Al centro del sistema di 13 giorni - e delle fatidiche "Dodici Notti": ricordate Shakespeare? - tra il natale e l'Epifania si trovavano le Calende di gennaio, stabilite ab antiquo e confermate dal calendario approvato da Giulio Cesare come giorno d'inizio del nuovo anno. Giano, da vecchio tornato bambino (il dio bifronte, appunto...), apriva le porte dell'anno nuovo, che trascorrendo attraverso al sequenza del rinnovarsi del passaggio delle costellazioni avrebbe rafforzato, non usurato, il ciclo della vita. Era una grande battaglia contro il tempo che usura, nel nome del Tempo che rinnova. Regali e consumo festivo del cibo avevano questo senso: erano la festa che allontanava il freddo, il male, la morte.

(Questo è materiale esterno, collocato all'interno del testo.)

Lemma action_lines_shape acts c :
  Forall action_form acts ->
  action_lines (header_line :: acts ++ summary_of c) = acts.
Proof.
  intros H. unfold action_lines. cbn [filter].
  rewrite header_not_action, filter_app, filter_all.
  - unfold summary_of. destruct (pc c), (pausedCount c); cbn [filter];
      rewrite ?summary_not_action; apply app_nil_r.
  - eapply Forall_impl; [|exact H]. apply action_form_bracket.
Qed.

Lemma stops_of_In t x : In x (stops_of t) -> x = t /\ seeding t.
Proof.
  unfold stops_of, first_stops.
  destruct (status t =? "seeding")%string eqn:E; [|intros []].
  apply String.eqb_eq in E.
  destruct (seeders_trigger t), (no_peers_trigger t); cbn;
    intuition (subst; auto).
Qed.

Lemma mid_stops_In svc k it t p ls ss n x :
  mid svc k it t p ls ss n -> In x ss -> x = t /\ seeding t.
Proof.
  destruct 1; cbn [In]; try (intros []; fail);
    rewrite ?in_app_iff; unfold first_stops;
    destruct (seeders_trigger t); cbn [In]; intuition (subst; auto).
Qed.

(** Stop commands are only ever sent for seeding torrents. *)
Lemma Inv_issued_seeding svc c x : Inv svc c -> In x (issued c) -> seeding x.
Proof.
  assert (Hdone : forall done, In x (flat_map stops_of done) -> seeding x).
  { intros done Hin. apply in_flat_map in Hin. destruct Hin as (t & _ & Hin).
    apply stops_of_In in Hin. now destruct Hin as [-> ?]. }
  destruct 1; cbn [issued mk]; try (intros []; fail); try apply Hdone.
  rewrite in_app_iff. intros [Hin|Hin]; [now apply (Hdone done)|].
  match goal with Hm : mid _ _ _ _ _ _ _ _ |- _ =>
    destruct (mid_stops_In _ _ _ _ _ _ _ _ _ Hm Hin) as [-> ?] end.
  assumption.
Qed.

(** [C4] A torrent whose status is not "seeding" costs the loop two
    statements (lines 11 and 12) that print nothing, send nothing and leave
    the counter alone, whatever its tracker statistics; and no run ever
    sends a stop command for such a torrent. *)
Theorem C4_not_seeding_skipped svc t :
  status t <> "seeding" ->
  (forall it out sent cnt,
      steps 1 svc (mk (L11 (t :: it)) out sent cnt)
      = mk (L12 it t) out sent cnt
      /\ steps 2 svc (mk (L11 (t :: it)) out sent cnt)
         = mk (L11 it) out sent cnt)
  /\ (forall c, reachable svc c -> ~ In t (issued c)).
Proof.
  intros Hst. split.
  - intros it out sent cnt.
    assert (E : (status t =? "seeding")%string = false)
      by now apply String.eqb_neq.
    split; exec; reflexivity.
  - intros c Hr Hin. apply Hst.
    eapply Inv_issued_seeding; [apply reachable_Inv|]; eassumption.
Qed.
(** * metarmap: METAR parser, flight-category classifier, airport registry
      and LED overlays

    A shallow embedding of [metarmap.ino] (software version 1.5): the
    [MetarParser] class, [WeatherAPIClient::parseWeatherData] and
    [fetchWeatherData], and the [LEDController] overlays; then the
    settings of [SystemState] with their file, the page arithmetic and
    the settings request of [WebServerHandler], the credential files of
    [WiFiManager], and the button, the update schedule and [loop] of the
    sketch.  What the platform answers (the clock, the free heap, the
    button pin, the network, [ctime], [random]) is an argument of the
    function that asks for it.

    Conventions of the embedding.
    - A C string is the [string] of the characters before its terminator;
      a [const char*] into the report line is a [nat] offset into it, and
      reading the terminator yields [NUL].
    - [int] values are [Z]; the [unsigned long] millisecond clock is a [Z]
      with the 32-bit wrap-around of its subtraction written out.
    - [float] values are modelled by the rational numbers they stand for
      ([Q]): every comparison the program makes is against a constant that
      is exactly representable, and the digit strings it converts are short.
    - [METAR::flags] is the [uint16_t] bit mask of the source, with
      [Z.lor] and [Z.land].
    - Arrays ([airports], [leds], [baseColors]) are lists read with [!!]
      and written with [<[i:=x]>]. *)

From Stdlib Require Import ZArith QArith Lqa String Ascii Bool Lia.
From stdpp Require Import base list.

Open Scope string_scope.

(** ** The C library and Arduino [String] operations the program uses *)

Module CLib.

Definition NUL : ascii := Ascii.zero.

(** [s[i]]; the terminator is read at [i = strlen s]. *)
Definition char_at (s : string) (i : nat) : ascii :=
  match String.get i s with Some c => c | None => NUL end.

Definition isdigit (c : ascii) : bool :=
  (48 <=? nat_of_ascii c)%nat && (nat_of_ascii c <=? 57)%nat.

Definition isspace (c : ascii) : bool :=
  (nat_of_ascii c =? 32)%nat
  || ((9 <=? nat_of_ascii c)%nat && (nat_of_ascii c <=? 13)%nat).

Definition digit_val (c : ascii) : Z := Z.of_nat (nat_of_ascii c) - 48.

(** [p + n] for a pointer [p] to the start of [s]. *)
Fixpoint drop (n : nat) (s : string) : string :=
  match n, s with
  | O, _ => s
  | S n', String _ s' => drop n' s'
  | S _, EmptyString => EmptyString
  end.
(* ===== verification/_CoqProject ===== *)
-Q . S2P
Prelude.v
GoHeap.v
GoStrings.v
GoJson.v
GoPath.v
Kube.v
GoSystem.v
GoFlag.v
GlobFacts.v
Api.v
Admission.v
Pinning.v
Archive.v
CriProxy.v
CriProxyMain.v
Policies.v
Retention.v
RetentionProofs.v
ConcurrentRetention.v
GarbageCollector.v
Creator.v
Triggers.v
TriggersProofs.v
ConcurrentCreator.v
ScheduledRound.v
Schedule.v
Lifecycle.v
PodRestore.v
Convergence.v
ApiCopies.v
Checksum.v
Forensic.v
ForensicProofs.v
Evidence.v
System.v
OperatorMain.v
Lemma fs_wfb_sound fs : fs_wfb fs = true -> fs_wf fs.
Proof.
  unfold fs_wfb. rewrite forallb_forall. intros H p n Hp.
  assert (In p (elements (dom (fs_nodes fs)))) as Hin.
  { apply list_elem_of_In, elem_of_elements, elem_of_dom. eauto. }
  apply H in Hin. to_prop. destruct Hin. by to_prop.
Qed.
(** The loop over the candidates. *)
Fixpoint select_ref (selected : option podContainerRefCandidate)
    (candidates : list podContainerRefCandidate) : result ArchiveError PodContainerRef :=
  match candidates with
  | [] => match selected with
          | None => Err IdentityMissing
          | Some s => Ok (ref s)
          end
  | c :: cs =>
      if negb (complete (ref c)) then Err (IdentityIncomplete (source c))
      else match selected with
           | None => select_ref (Some c) cs
           | Some s => if negb (equal (ref s) (ref c))
                       then Err (IdentityConflict (source s) (source c))
                       else select_ref selected cs
           end
  end.

(** The candidate of CRI-O's labels annotation. *)
Definition crio_candidate (annotations : gmap string string)
  : result ArchiveError (list podContainerRefCandidate) :=
  let raw := get annotations criOLabelsAnnotation in
  if raw =? "" then Ok []
  else match unmarshal_string_map raw with
       | None => Err LabelsUnparsable
       | Some labels =>
           Ok [ {| source := criOLabelsAnnotation;
                   ref := {| ref_Namespace := get labels KubernetesPodNamespaceLabel;
                             ref_Pod := get labels KubernetesPodNameLabel;
                             ref_Container := get labels KubernetesContainerNameLabel |} |} ]
       end.

Definition containerd_ref (annotations : gmap string string) : PodContainerRef :=
  {| ref_Namespace := get annotations containerdSandboxNamespaceAnnotation;
     ref_Pod := get annotations containerdSandboxNameAnnotation;
     ref_Container := get annotations containerdContainerNameAnnotation |}.

Definition checkpointctl_ref (annotations : gmap string string) : PodContainerRef :=
  {| ref_Namespace := get annotations CheckpointAnnotationNamespace;
     ref_Pod := get annotations CheckpointAnnotationPod;
     ref_Container := get annotations CheckpointAnnotationName |}.
(* ===== verification/CriProxyMain.v ===== *)
(** * The [cri-proxy] process ([cmd/cri-proxy/main.go])

    [main]: the flags, the connection to the runtime and its check, the listener,
    the gRPC server with the two proxies, the optional health server and the
    goroutine that waits for a signal.  Start-up is a function with its exit codes;
    afterwards main, the health goroutine, the signal goroutine and the RPC
    handlers advance in any order.  The runtime is the parameter of [CriProxy.v];
    the file system may change under the process at any time. *)

From stdpp Require Import relations.
From S2P Require Import Prelude GoStrings GoPath Kube GoSystem Api Archive GoFlag CriProxy.
Open Scope string_scope.
Open Scope list_scope.

(** ** Flags *)

Record proxy_flags := {
  pf_upstream : string;
  pf_listen : string;
  pf_checkpointDir : string;
  pf_allowCrossNamespace : bool;
  pf_upstreamTimeout : Duration;
  pf_healthAddr : string;
  pf_healthTimeout : Duration
}.

Definition proxy_flag_defs : list (string * flag_kind) :=
  [ ("upstream", FString); ("listen", FString); ("checkpoint-dir", FString);
    ("allow-cross-namespace", FBool); ("upstream-timeout", FDuration);
    ("health-bind-address", FString); ("health-timeout", FDuration) ].

Definition proxy_flags_of (m : flag_set) : proxy_flags :=
  {| pf_upstream := string_flag m "upstream" "/run/containerd/containerd.sock";
     pf_listen := string_flag m "listen" "/run/cr-restore-proxy/cri-proxy.sock";
     pf_checkpointDir := string_flag m "checkpoint-dir" DefaultCheckpointDir;
     pf_allowCrossNamespace := bool_flag m "allow-cross-namespace" false;
     pf_upstreamTimeout := duration_flag m "upstream-timeout" (10 * Second)%Z;
     pf_healthAddr := string_flag m "health-bind-address" ":8080";
     pf_healthTimeout := duration_flag m "health-timeout" (2 * Second)%Z |}.

(** The options the runtime proxy is made with. *)
Definition proxy_options (f : proxy_flags) : Options :=
  {| CheckpointDir := pf_checkpointDir f; AllowCrossNamespace := pf_allowCrossNamespace f |}.

(** ** Start-up *)

(** [checkUpstream]: the error of the [Version] call. *)
Definition checkUpstream {E A} (version : result E A) : option E :=
  match version with Ok _ => None | Err e => Some e end.

(** [readyzHandler]: status and body; [version] is the runtime's answer within the
    given time. *)
Definition readyzHandler {A} (version : Duration -> result string A) (timeout : Duration) : Z * string :=
  match checkUpstream (version timeout) with
  | Some e => (503%Z, e +:+ String "010" "")
  | None => (200%Z, "ok" +:+ String "010" "")
  end.

(** What the process finds when it starts: the OS, [grpc.NewClient] for an
    address, and the runtime's answer to [Version] within a timeout. *)
Record boot_env := {
  bt_proc : ProcEnv;
  bt_now : Time;
  bt_NewClient : string -> bool;
  bt_Version : Duration -> result string unit
}.

(** Why start-up ended, each with the exit code of [exit_code]. *)
Inductive boot_error :=
| BadFlags (e : flag_error)
| NoClient
| UpstreamNotReady (e : string)
| NoListener (e : ListenError).

Definition exit_code (e : boot_error) : Z :=
  match e with BadFlags e => parse_exit e | _ => 1%Z end.

(** The server that is about to [Serve]. *)
Record server := {
  sv_flags : proxy_flags;
  sv_listener : Listener;
  sv_inherited : bool
}.

Section Boot.
Context (ParseDuration : string -> option Duration).
(** The flags [zap.Options.BindFlags] adds. *)
Context (zap_flags : list (string * flag_kind)).

Definition startup (b : boot_env) (args : list string) (fs : FS) : result boot_error server * FS :=
  match Parse ParseDuration (proxy_flag_defs ++ zap_flags) args with
  | Err e => (Err (BadFlags e), fs)
  | Ok (m, _) =>
      let f := proxy_flags_of m in
      if negb (bt_NewClient b ("unix:" +:+ pf_upstream f)) then (Err NoClient, fs)
      else match checkUpstream (bt_Version b (pf_upstreamTimeout f)) with
           | Some e => (Err (UpstreamNotReady e), fs)
           | None =>
               match listenForKubelet (bt_proc b) (bt_now b) fs (pf_listen f) with
               | (_, _, Some e, fs') => (Err (NoListener e), fs')
               | (Some lis, inherited, None, fs') =>
                   (Ok {| sv_flags := f; sv_listener := lis; sv_inherited := inherited |}, fs')
               | (None, inherited, None, fs') =>   (* not a result of listenForKubelet *)
                   (Err (NoListener ListenFailed), fs')
               end
           end
  end.
End Boot.

(** ** The running process *)

Inductive health := HDisabled | HStarting | HListening | HFailed | HClosed.

(** The goroutine that waits for a signal: still waiting, shutting the health
    server down, or in [GracefulStop]. *)
Inductive shutdown := Waiting | Signalled | Draining.

(** A unary RPC of the kubelet: [CreateContainer], or another one of the two
    services with its request. *)
Inductive rpc (T : CRITypes) :=
| RCreate (req : CreateContainerRequest)
| RRuntime (m : RuntimeMethod) (req : RuntimeRequest T m)
| RImage (m : ImageMethod) (req : ImageRequest T m).
Arguments RCreate {T} _.
Arguments RRuntime {T} _ _.
Arguments RImage {T} _ _.

(** What the kubelet gets back. *)
Inductive answer (T : CRITypes) :=
| ACreate (r : result (StatusError + RPCError T) (CreateResponse T))
| ARuntime (m : RuntimeMethod) (r : result (RPCError T) (RuntimeResponse T m))
| AImage (m : ImageMethod) (r : result (RPCError T) (ImageResponse T m)).
Arguments ACreate {T} _.
Arguments ARuntime {T} _ _.
Arguments AImage {T} _ _.

(** An answered RPC: its number, the time and the files it was handled with, what
    the kubelet sent, what reached the runtime and the answer. *)
Record handled (T : CRITypes) := {
  hd_id : nat;
  hd_now : Time;
  hd_fs : FS;
  hd_rpc : rpc T;
  hd_sent : option (rpc T);
  hd_answer : answer T
}.
Arguments Build_handled {T}.
Arguments hd_id {T} _.
Arguments hd_now {T} _.
Arguments hd_fs {T} _.
Arguments hd_rpc {T} _.
Arguments hd_sent {T} _.
Arguments hd_answer {T} _.
(* ===== verification/Policies.v ===== *)
(** * Retention policies
    ([checkpointrestoreoperator_controller.go]: the policy variables, how a
    CheckpointRestoreOperator spec sets them, snapshots, and which policy
    applies to a checkpoint)

    The package variables guarded by [policyMutex] are one record; every
    function that runs under the mutex maps that record to its new value.
    Pointers are options: a copied pointer is the same value, and nothing writes
    through one. *)

From S2P Require Import Prelude GoStrings Kube Api Archive.
Open Scope string_scope.
Open Scope list_scope.
Open Scope Z_scope.

Record policyVars := {
  v_checkpointDirectory : string;
  v_retainOrphan : option bool;
  v_maxCheckpointsPerContainer : Z;
  v_maxCheckpointsPerPod : Z;
  v_maxCheckpointsPerNamespace : Z;
  v_maxCheckpointSize : Quantity;
  v_maxTotalSizePerPod : Quantity;
  v_maxTotalSizePerContainer : Quantity;
  v_maxTotalSizePerNamespace : Quantity;
  v_containerPolicies : list ContainerPolicySpec;
  v_podPolicies : list PodPolicySpec;
  v_namespacePolicies : list NamespacePolicySpec
}.

(** The values the package starts with. *)
Definition initialVars : policyVars :=
  {| v_checkpointDirectory := "/var/lib/kubelet/checkpoints";
     v_retainOrphan := None;
     v_maxCheckpointsPerContainer := 10;
     v_maxCheckpointsPerPod := 20;
     v_maxCheckpointsPerNamespace := 30;
     v_maxCheckpointSize := Q100Gi;
     v_maxTotalSizePerPod := Q100Gi;
     v_maxTotalSizePerContainer := Q100Gi;
     v_maxTotalSizePerNamespace := Q100Gi;
     v_containerPolicies := []; v_podPolicies := []; v_namespacePolicies := [] |}.

Record policySnapshot := {
  checkpointDirectory : string;
  retainOrphan : bool;
  maxCheckpointsPerContainer : Z;
  maxCheckpointsPerPod : Z;
  maxCheckpointsPerNamespace : Z;
  maxCheckpointSize : Quantity;
  maxTotalSizePerPod : Quantity;
  maxTotalSizePerContainer : Quantity;
  maxTotalSizePerNamespace : Quantity;
  containerPolicies : list ContainerPolicySpec;
  podPolicies : list PodPolicySpec;
  namespacePolicies : list NamespacePolicySpec
}.

(** ** Applying a spec *)

Definition resetAllPoliciesToDefault (v : policyVars) : policyVars :=
  {| v_checkpointDirectory := v_checkpointDirectory v;
     v_retainOrphan := None;
     v_maxCheckpointsPerContainer := 10;
     v_maxCheckpointsPerPod := 20;
     v_maxCheckpointsPerNamespace := 30;
     v_maxCheckpointSize := Q1Ei;
     v_maxTotalSizePerPod := Q1Ei;
     v_maxTotalSizePerContainer := Q1Ei;
     v_maxTotalSizePerNamespace := Q1Ei;
     v_containerPolicies := []; v_podPolicies := []; v_namespacePolicies := [] |}.

(** [if p != nil && *p >= 0 { x = *p }] *)
Definition set_count (p : option Z) (x : Z) : Z :=
  match p with
  | Some n => if 0 <=? n then n else x
  | None => x
  end.

(** [if p != nil { x = *p }] *)
Definition set_size (p : option Quantity) (x : Quantity) : Quantity :=
  match p with
  | Some q => q
  | None => x
  end.

Definition handleGlobalPolicies (v : policyVars) (gp : GlobalPolicySpec) : policyVars :=
  {| v_checkpointDirectory := v_checkpointDirectory v;
     v_retainOrphan := match gp_RetainOrphan gp with
                       | None => Some true
                       | Some b => Some b
                       end;
     v_maxCheckpointsPerContainer :=
       set_count (gp_MaxCheckpointsPerContainer gp) (v_maxCheckpointsPerContainer v);
     v_maxCheckpointsPerPod := set_count (gp_MaxCheckpointsPerPod gp) (v_maxCheckpointsPerPod v);
     v_maxCheckpointsPerNamespace :=
       set_count (gp_MaxCheckpointsPerNamespaces gp) (v_maxCheckpointsPerNamespace v);
     v_maxCheckpointSize := set_size (gp_MaxCheckpointSize gp) (v_maxCheckpointSize v);
     v_maxTotalSizePerPod := set_size (gp_MaxTotalSizePerPod gp) (v_maxTotalSizePerPod v);
     v_maxTotalSizePerContainer :=
       set_size (gp_MaxTotalSizePerContainer gp) (v_maxTotalSizePerContainer v);
     v_maxTotalSizePerNamespace :=
       set_size (gp_MaxTotalSizePerNamespace gp) (v_maxTotalSizePerNamespace v);
     v_containerPolicies := v_containerPolicies v;
     v_podPolicies := v_podPolicies v;
     v_namespacePolicies := v_namespacePolicies v |}.

(** [var x []T; if len(l) > 0 { x = l }] *)
Definition if_nonempty {A} (l : list A) : list A :=
  if (0 <? length l)%nat then l else [].

Definition handleSpecificPolicies (v : policyVars) (spec : CheckpointRestoreOperatorSpec) : policyVars :=
  {| v_checkpointDirectory := v_checkpointDirectory v;
     v_retainOrphan := v_retainOrphan v;
     v_maxCheckpointsPerContainer := v_maxCheckpointsPerContainer v;
     v_maxCheckpointsPerPod := v_maxCheckpointsPerPod v;
     v_maxCheckpointsPerNamespace := v_maxCheckpointsPerNamespace v;
     v_maxCheckpointSize := v_maxCheckpointSize v;
     v_maxTotalSizePerPod := v_maxTotalSizePerPod v;
     v_maxTotalSizePerContainer := v_maxTotalSizePerContainer v;
     v_maxTotalSizePerNamespace := v_maxTotalSizePerNamespace v;
     v_containerPolicies := if_nonempty (ContainerPolicies spec);
     v_podPolicies := if_nonempty (PodPolicies spec);
     v_namespacePolicies := if_nonempty (NamespacePolicies spec) |}.

(** ** Snapshots *)

Definition copyBoolPtr (value : option bool) : option bool :=
  match value with None => None | Some copied => Some copied end.
Definition copyIntPtr (value : option Z) : option Z :=
  match value with None => None | Some copied => Some copied end.
Definition copyQuantityPtr (value : option Quantity) : option Quantity :=
  match value with None => None | Some copied => Some copied end.

Definition copyContainerPolicies (policies : list ContainerPolicySpec) : list ContainerPolicySpec :=
  map (fun p => {| cp_Namespace := cp_Namespace p; cp_Pod := cp_Pod p;
                   cp_Container := cp_Container p;
                   cp_RetainOrphan := copyBoolPtr (cp_RetainOrphan p);
                   cp_MaxCheckpoints := copyIntPtr (cp_MaxCheckpoints p);
                   cp_MaxCheckpointSize := copyQuantityPtr (cp_MaxCheckpointSize p);
                   cp_MaxTotalSize := copyQuantityPtr (cp_MaxTotalSize p) |}) policies.

Definition copyPodPolicies (policies : list PodPolicySpec) : list PodPolicySpec :=
  map (fun p => {| pp_Namespace := pp_Namespace p; pp_Pod := pp_Pod p;
                   pp_RetainOrphan := copyBoolPtr (pp_RetainOrphan p);
                   pp_MaxCheckpoints := copyIntPtr (pp_MaxCheckpoints p);
                   pp_MaxCheckpointSize := copyQuantityPtr (pp_MaxCheckpointSize p);
                   pp_MaxTotalSize := copyQuantityPtr (pp_MaxTotalSize p) |}) policies.

Definition copyNamespacePolicies (policies : list NamespacePolicySpec) : list NamespacePolicySpec :=
  map (fun p => {| np_Namespace := np_Namespace p;
                   np_RetainOrphan := copyBoolPtr (np_RetainOrphan p);
                   np_MaxCheckpoints := copyIntPtr (np_MaxCheckpoints p);
                   np_MaxCheckpointSize := copyQuantityPtr (np_MaxCheckpointSize p);
                   np_MaxTotalSize := copyQuantityPtr (np_MaxTotalSize p) |}) policies.

Definition currentPolicySnapshot (v : policyVars) : policySnapshot :=
  {| checkpointDirectory := v_checkpointDirectory v;
     retainOrphan := match v_retainOrphan v with Some b => b | None => true end;
     maxCheckpointsPerContainer := v_maxCheckpointsPerContainer v;
     maxCheckpointsPerPod := v_maxCheckpointsPerPod v;
     maxCheckpointsPerNamespace := v_maxCheckpointsPerNamespace v;
     maxCheckpointSize := v_maxCheckpointSize v;
     maxTotalSizePerPod := v_maxTotalSizePerPod v;
     maxTotalSizePerContainer := v_maxTotalSizePerContainer v;
     maxTotalSizePerNamespace := v_maxTotalSizePerNamespace v;
     containerPolicies := copyContainerPolicies (v_containerPolicies v);
     podPolicies := copyPodPolicies (v_podPolicies v);
     namespacePolicies := copyNamespacePolicies (v_namespacePolicies v) |}.

Definition set_directory (v : policyVars) (d : string) : policyVars :=
  {| v_checkpointDirectory := d;
     v_retainOrphan := v_retainOrphan v;
     v_maxCheckpointsPerContainer := v_maxCheckpointsPerContainer v;
     v_maxCheckpointsPerPod := v_maxCheckpointsPerPod v;
     v_maxCheckpointsPerNamespace := v_maxCheckpointsPerNamespace v;
     v_maxCheckpointSize := v_maxCheckpointSize v;
     v_maxTotalSizePerPod := v_maxTotalSizePerPod v;
     v_maxTotalSizePerContainer := v_maxTotalSizePerContainer v;
     v_maxTotalSizePerNamespace := v_maxTotalSizePerNamespace v;
     v_containerPolicies := v_containerPolicies v;
     v_podPolicies := v_podPolicies v;
     v_namespacePolicies := v_namespacePolicies v |}.

(** The snapshot, whether the garbage collector must restart, and the new
    variables. *)
Definition applyPolicySpec (v : policyVars) (spec : CheckpointRestoreOperatorSpec)
  : policySnapshot * bool * policyVars :=
  let v := resetAllPoliciesToDefault v in
  let v := handleGlobalPolicies v (GlobalPolicies spec) in
  let v := handleSpecificPolicies v spec in
  if negb (CheckpointDirectory spec =? "")%string
     && negb (CheckpointDirectory spec =? v_checkpointDirectory v)%string
  then let v := set_directory v (CheckpointDirectory spec) in
       (currentPolicySnapshot v, true, v)
  else (currentPolicySnapshot v, false, v).

(** ** Which policy applies *)

Record checkpointDetails := {
  namespace : string;
  pod : string;
  container : string
}.

Definition findContainerPolicy (policies : policySnapshot) (details : checkpointDetails)
  : option ContainerPolicySpec :=
  List.find (fun policy => (cp_Namespace policy =? namespace details)%string
                           && (cp_Pod policy =? pod details)%string
                           && (cp_Container policy =? container details)%string)
    (containerPolicies policies).

Definition findPodPolicy (policies : policySnapshot) (details : checkpointDetails)
  : option PodPolicySpec :=
  List.find (fun policy => (pp_Namespace policy =? namespace details)%string
                           && (pp_Pod policy =? pod details)%string)
    (podPolicies policies).

Definition findNamespacePolicy (policies : policySnapshot) (details : checkpointDetails)
  : option NamespacePolicySpec :=
  List.find (fun policy => np_Namespace policy =? namespace details)%string
    (namespacePolicies policies).

Record Policy := {
  RetainOrphan : bool;
  MaxCheckpoints : Z;
  MaxCheckpointSize : Quantity;
  MaxTotalSize : Quantity
}.

Definition toInfinityCount (value : option Z) : Z :=
  match value with None => MaxInt32 | Some n => n end.
Definition toInfinitySize (value : option Quantity) : Quantity :=
  match value with None => Q1Ei | Some q => q end.
Definition ifNil (value : option bool) : bool :=
  match value with None => true | Some b => b end.

(** ** Lemmas *)

Lemma copyContainerPolicies_id l : copyContainerPolicies l = l.
Proof.
  unfold copyContainerPolicies. rewrite <- (map_id l) at 2. apply map_ext.
  intros [? ? ? [] [] [] []]; reflexivity.
Qed.

Lemma copyPodPolicies_id l : copyPodPolicies l = l.
Proof.
  unfold copyPodPolicies. rewrite <- (map_id l) at 2. apply map_ext.
  intros [? ? [] [] [] []]; reflexivity.
Qed.

Lemma copyNamespacePolicies_id l : copyNamespacePolicies l = l.
Proof.
  unfold copyNamespacePolicies. rewrite <- (map_id l) at 2. apply map_ext.
  intros [? [] [] [] []]; reflexivity.
Qed.

Lemma if_nonempty_id {A} (l : list A) : if_nonempty l = l.
Proof. by destruct l. Qed.

(** The limit a count field of the spec stands for. *)
Definition effective_count (p : option Z) (d : Z) : Z :=
  match p with Some n => if n <? 0 then d else n | None => d end.

Lemma set_count_effective p d : set_count p d = effective_count p d.
Proof. destruct p as [n|]; simpl; [|done]. rewrite Z.ltb_antisym. by destruct (0 <=? n). Qed.

(** A spec determines the policies: whatever was configured before, after
    [applyPolicySpec] the snapshot holds the spec's own values, with the defaults
    10/20/30 (and for negative counts), one exbibyte for sizes and retained orphans for
    what it leaves out; only the directory is inherited, and the collector is
    restarted exactly when the spec names another one. *)
Theorem applyPolicySpec_exact v spec :
  let gp := GlobalPolicies spec in
  let dir := if (CheckpointDirectory spec =? "")%string then v_checkpointDirectory v
             else CheckpointDirectory spec in
  let '(snap, restart, v') := applyPolicySpec v spec in
  snap = {| checkpointDirectory := dir;
            retainOrphan := default true (gp_RetainOrphan gp);
            maxCheckpointsPerContainer := effective_count (gp_MaxCheckpointsPerContainer gp) 10;
            maxCheckpointsPerPod := effective_count (gp_MaxCheckpointsPerPod gp) 20;
            maxCheckpointsPerNamespace := effective_count (gp_MaxCheckpointsPerNamespaces gp) 30;
            maxCheckpointSize := default Q1Ei (gp_MaxCheckpointSize gp);
            maxTotalSizePerPod := default Q1Ei (gp_MaxTotalSizePerPod gp);
            maxTotalSizePerContainer := default Q1Ei (gp_MaxTotalSizePerContainer gp);
            maxTotalSizePerNamespace := default Q1Ei (gp_MaxTotalSizePerNamespace gp);
            containerPolicies := ContainerPolicies spec;
            podPolicies := PodPolicies spec;
            namespacePolicies := NamespacePolicies spec |} /\
  snap = currentPolicySnapshot v' /\
  (restart = true <-> dir <> v_checkpointDirectory v).
Proof.
  unfold applyPolicySpec.
  destruct (CheckpointDirectory spec =? "")%string eqn:E1; simpl;
    [|destruct (CheckpointDirectory spec =? v_checkpointDirectory v)%string eqn:E2; simpl];
    to_prop; (split; [|split]); try done; try (by split; congruence);
    unfold currentPolicySnapshot; simpl;
    rewrite copyContainerPolicies_id, copyPodPolicies_id, copyNamespacePolicies_id, !if_nonempty_id,
      !set_count_effective; try rewrite E2;
    destruct (gp_RetainOrphan (GlobalPolicies spec)); reflexivity.
Qed.

(** A second application of the same spec changes nothing and never restarts
    the collector. *)
Lemma applyPolicySpec_idempotent v spec :
  let '(snap, _, v') := applyPolicySpec v spec in
  applyPolicySpec v' spec = (snap, false, v').
Proof.
  unfold applyPolicySpec.
  destruct (CheckpointDirectory spec =? "")%string eqn:E1; simpl; rewrite ?E1; simpl.
  - reflexivity.
  - destruct (CheckpointDirectory spec =? v_checkpointDirectory v)%string eqn:E2; simpl;
      rewrite ?E1, ?E2, ?String.eqb_refl; simpl; reflexivity.
Qed.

Oggi, nel nostro Occidente, sopravvive il guscio esteriore di quell'antica sostanza sacrale. Consumiamo, ma abbiamo perduto il senso di quel consumo e l'augurio profondo di vita che la consapevolezza di esso comportava. La festa si è disciolta nel "tempo libero" e ogni anno che passa ci avvicina malinconicamente alla fine di tutto. Il cristianesimo aveva salvato il nucleo vitale del paganesimo conservandolo per l'eternità: tornando pagani, ma senza l'ormai perduto senso del Sacro, sappiamo soltanto sprecare ricchezze e accumulare colesterolo. La notte di san Silvestro, il santo della fine e dell'inizio, è solo una notte in più, una tacca sul malinconico calendario della nostra esistenza che si spenge. Reagire? Bisognerebbe cominciare con la riconquista del senso simbolico riposto negli atti che eseguiamo, nei regali e negli auguri che ci scambiamo, nelle buone cose che mangiamo. Le lenticchie, si sa, portano soldi. Ma attenti a non buttar via la vita in cambio di un piatto di lenticchie. È già successo.